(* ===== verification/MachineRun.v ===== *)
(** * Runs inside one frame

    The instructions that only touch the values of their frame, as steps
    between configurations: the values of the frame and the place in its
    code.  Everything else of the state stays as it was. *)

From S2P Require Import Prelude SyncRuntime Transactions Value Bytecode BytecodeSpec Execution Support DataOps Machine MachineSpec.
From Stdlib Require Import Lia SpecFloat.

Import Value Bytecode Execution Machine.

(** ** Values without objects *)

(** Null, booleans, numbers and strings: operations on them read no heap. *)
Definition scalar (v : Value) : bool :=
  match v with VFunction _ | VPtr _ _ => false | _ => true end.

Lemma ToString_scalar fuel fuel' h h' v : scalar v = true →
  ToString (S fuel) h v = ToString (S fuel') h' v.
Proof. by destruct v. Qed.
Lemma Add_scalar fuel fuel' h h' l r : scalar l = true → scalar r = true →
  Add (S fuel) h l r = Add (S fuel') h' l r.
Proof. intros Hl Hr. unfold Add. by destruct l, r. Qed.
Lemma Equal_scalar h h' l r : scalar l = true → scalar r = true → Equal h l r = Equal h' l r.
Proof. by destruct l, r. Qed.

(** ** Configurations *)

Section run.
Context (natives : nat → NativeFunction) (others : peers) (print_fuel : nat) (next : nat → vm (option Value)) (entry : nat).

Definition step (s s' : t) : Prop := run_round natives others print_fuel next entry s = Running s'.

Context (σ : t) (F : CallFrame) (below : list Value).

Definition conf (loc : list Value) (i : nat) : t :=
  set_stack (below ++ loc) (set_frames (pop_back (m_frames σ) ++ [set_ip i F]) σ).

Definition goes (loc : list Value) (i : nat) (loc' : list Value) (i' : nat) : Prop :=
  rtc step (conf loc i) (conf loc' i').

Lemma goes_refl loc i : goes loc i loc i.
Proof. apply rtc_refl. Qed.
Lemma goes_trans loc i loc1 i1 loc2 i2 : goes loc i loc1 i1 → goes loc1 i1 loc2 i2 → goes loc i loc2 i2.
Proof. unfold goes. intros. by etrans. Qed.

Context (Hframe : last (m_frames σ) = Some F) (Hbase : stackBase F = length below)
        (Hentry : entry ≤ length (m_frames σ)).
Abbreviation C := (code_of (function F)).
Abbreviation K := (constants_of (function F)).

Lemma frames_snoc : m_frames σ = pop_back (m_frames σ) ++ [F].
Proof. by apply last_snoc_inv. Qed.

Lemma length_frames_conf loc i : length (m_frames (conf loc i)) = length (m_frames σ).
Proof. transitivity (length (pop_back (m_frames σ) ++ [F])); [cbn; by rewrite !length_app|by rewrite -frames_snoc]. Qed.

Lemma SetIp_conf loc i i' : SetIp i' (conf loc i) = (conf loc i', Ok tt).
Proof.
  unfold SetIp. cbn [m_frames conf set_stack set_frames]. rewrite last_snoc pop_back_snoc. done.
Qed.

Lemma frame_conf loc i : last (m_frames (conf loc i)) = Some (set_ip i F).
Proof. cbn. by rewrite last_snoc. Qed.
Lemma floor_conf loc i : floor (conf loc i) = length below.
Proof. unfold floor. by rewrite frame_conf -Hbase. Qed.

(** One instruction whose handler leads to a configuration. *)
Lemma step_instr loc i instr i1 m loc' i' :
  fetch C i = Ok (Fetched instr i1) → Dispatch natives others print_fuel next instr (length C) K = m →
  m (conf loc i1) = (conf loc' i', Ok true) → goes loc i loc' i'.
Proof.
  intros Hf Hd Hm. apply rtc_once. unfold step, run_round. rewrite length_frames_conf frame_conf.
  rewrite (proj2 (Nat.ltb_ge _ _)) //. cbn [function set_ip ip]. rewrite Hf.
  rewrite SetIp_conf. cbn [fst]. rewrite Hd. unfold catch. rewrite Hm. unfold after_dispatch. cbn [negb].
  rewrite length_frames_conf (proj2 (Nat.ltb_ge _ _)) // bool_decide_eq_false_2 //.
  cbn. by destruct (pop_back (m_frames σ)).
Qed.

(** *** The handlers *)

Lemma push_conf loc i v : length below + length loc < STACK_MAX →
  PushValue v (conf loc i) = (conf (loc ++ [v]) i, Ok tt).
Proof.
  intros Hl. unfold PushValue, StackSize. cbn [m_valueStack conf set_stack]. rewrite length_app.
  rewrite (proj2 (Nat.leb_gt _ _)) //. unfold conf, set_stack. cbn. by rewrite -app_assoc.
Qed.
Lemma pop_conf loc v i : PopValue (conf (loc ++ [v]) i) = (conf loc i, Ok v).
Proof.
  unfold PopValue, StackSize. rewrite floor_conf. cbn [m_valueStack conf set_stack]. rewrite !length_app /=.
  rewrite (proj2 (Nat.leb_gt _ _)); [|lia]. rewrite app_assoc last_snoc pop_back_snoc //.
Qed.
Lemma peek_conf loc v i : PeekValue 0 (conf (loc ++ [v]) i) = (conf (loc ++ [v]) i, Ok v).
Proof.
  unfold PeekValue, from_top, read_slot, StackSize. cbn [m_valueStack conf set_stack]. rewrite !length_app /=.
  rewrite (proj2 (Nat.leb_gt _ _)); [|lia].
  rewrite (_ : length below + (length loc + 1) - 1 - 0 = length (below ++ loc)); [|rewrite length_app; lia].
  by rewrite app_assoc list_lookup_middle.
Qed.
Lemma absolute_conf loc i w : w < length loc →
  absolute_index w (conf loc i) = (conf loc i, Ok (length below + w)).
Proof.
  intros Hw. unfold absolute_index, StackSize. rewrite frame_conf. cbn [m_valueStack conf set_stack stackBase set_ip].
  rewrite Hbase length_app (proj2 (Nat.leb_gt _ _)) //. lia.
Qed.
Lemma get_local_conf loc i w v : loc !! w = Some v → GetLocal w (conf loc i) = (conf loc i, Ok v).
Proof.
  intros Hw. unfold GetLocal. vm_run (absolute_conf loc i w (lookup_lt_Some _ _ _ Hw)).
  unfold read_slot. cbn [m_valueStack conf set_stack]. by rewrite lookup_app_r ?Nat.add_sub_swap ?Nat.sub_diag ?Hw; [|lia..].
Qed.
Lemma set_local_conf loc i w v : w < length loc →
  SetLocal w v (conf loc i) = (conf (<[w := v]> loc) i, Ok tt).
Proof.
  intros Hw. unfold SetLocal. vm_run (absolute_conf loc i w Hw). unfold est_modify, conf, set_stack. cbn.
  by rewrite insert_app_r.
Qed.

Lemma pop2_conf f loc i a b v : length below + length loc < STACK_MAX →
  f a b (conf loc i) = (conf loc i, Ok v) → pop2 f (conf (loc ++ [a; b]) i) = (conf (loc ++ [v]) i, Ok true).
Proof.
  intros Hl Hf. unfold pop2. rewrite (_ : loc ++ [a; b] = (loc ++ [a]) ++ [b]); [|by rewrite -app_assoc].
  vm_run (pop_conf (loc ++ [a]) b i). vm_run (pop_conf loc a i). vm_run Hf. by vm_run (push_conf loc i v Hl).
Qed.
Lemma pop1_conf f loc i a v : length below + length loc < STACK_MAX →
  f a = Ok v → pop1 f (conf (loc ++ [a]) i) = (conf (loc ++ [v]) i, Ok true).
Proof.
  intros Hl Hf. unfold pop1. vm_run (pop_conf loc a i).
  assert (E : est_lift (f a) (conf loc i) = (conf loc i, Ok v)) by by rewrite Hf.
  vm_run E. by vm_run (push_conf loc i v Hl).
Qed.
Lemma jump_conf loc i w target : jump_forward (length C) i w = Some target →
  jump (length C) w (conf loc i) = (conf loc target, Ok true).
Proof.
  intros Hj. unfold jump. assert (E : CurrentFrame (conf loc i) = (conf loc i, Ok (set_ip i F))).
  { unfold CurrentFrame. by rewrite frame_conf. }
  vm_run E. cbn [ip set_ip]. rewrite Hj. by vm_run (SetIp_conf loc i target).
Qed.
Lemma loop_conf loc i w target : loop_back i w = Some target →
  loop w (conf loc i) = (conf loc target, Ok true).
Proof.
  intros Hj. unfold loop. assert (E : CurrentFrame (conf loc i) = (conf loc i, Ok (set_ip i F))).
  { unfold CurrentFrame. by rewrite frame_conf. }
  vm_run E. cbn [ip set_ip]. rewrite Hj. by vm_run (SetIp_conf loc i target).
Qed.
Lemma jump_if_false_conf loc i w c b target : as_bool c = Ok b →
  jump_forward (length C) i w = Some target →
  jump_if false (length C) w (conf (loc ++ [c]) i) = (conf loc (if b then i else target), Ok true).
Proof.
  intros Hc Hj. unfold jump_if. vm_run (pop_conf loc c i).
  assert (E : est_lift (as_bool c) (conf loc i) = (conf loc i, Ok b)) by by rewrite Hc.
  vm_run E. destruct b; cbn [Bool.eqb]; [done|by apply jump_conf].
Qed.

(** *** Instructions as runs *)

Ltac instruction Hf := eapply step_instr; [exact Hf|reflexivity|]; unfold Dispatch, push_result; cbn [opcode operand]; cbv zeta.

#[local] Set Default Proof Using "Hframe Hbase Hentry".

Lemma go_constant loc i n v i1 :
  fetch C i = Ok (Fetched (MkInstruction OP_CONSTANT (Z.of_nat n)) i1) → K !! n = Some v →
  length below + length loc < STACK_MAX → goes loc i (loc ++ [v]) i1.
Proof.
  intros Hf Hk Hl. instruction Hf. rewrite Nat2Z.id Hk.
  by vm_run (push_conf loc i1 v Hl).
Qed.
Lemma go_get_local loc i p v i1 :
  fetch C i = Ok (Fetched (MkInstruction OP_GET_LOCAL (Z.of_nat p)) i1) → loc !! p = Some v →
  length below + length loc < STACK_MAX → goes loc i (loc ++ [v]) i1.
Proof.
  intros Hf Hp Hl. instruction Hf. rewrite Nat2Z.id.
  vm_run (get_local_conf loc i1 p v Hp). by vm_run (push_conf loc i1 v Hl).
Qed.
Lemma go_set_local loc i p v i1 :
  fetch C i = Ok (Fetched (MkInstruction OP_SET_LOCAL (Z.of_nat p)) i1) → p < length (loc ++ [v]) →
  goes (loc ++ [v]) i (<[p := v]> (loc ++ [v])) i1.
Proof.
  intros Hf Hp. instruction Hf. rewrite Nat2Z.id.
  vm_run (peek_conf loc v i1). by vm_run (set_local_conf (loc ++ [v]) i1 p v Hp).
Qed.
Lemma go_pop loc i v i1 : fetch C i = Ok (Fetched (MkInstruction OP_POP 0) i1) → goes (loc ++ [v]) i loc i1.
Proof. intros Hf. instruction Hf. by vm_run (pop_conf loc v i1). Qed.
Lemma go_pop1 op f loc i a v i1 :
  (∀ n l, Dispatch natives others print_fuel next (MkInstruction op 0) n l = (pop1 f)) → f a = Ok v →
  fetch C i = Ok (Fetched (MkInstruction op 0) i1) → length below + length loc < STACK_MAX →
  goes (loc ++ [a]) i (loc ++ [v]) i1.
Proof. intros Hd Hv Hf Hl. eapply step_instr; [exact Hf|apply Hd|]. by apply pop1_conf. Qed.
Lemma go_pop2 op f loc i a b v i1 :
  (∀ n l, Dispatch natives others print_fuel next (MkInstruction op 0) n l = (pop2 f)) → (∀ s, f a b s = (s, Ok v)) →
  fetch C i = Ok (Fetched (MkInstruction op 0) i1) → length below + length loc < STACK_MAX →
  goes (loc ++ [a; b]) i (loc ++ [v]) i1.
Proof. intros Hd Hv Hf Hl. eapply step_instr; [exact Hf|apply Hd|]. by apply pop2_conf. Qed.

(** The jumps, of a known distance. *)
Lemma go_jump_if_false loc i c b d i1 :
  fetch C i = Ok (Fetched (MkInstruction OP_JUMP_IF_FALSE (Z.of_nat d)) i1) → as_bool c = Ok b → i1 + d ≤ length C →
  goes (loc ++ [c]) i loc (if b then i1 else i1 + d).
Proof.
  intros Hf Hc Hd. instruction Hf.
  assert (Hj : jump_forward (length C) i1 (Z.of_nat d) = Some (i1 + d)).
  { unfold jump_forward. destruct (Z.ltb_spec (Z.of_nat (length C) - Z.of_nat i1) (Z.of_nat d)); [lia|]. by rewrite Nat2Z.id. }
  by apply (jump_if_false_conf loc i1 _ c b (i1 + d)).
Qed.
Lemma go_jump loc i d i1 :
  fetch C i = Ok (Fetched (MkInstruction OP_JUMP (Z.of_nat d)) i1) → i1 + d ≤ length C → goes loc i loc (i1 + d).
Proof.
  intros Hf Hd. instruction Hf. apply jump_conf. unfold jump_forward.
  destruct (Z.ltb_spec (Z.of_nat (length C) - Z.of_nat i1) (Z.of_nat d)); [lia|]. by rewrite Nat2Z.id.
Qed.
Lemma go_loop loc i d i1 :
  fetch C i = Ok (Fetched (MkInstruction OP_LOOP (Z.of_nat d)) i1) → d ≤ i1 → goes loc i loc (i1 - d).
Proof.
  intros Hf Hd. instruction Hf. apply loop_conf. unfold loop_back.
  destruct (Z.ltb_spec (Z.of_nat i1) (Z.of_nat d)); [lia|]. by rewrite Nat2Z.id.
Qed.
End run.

§

- **WHAT YOU SHOULD DO**
Please copy the lines above from the line with "Lemma Add_scalar fuel" up to and including the line with "Context (natives : nat", exactly as written and with nothing else.

- **TASK RESPONSE**
Lemma Add_scalar fuel fuel' h h' l r : scalar l = true → scalar r = true →
  Add (S fuel) h l r = Add (S fuel') h' l r.
Proof. intros Hl Hr. unfold Add. by destruct l, r. Qed.
Lemma Equal_scalar h h' l r : scalar l = true → scalar r = true → Equal h l r = Equal h' l r.
Proof. by destruct l, r. Qed.

(** ** Configurations *)

Section run.
Context (natives : nat → NativeFunction) (others : peers) (print_fuel : nat) (next : nat → vm (option Value)) (entry : nat).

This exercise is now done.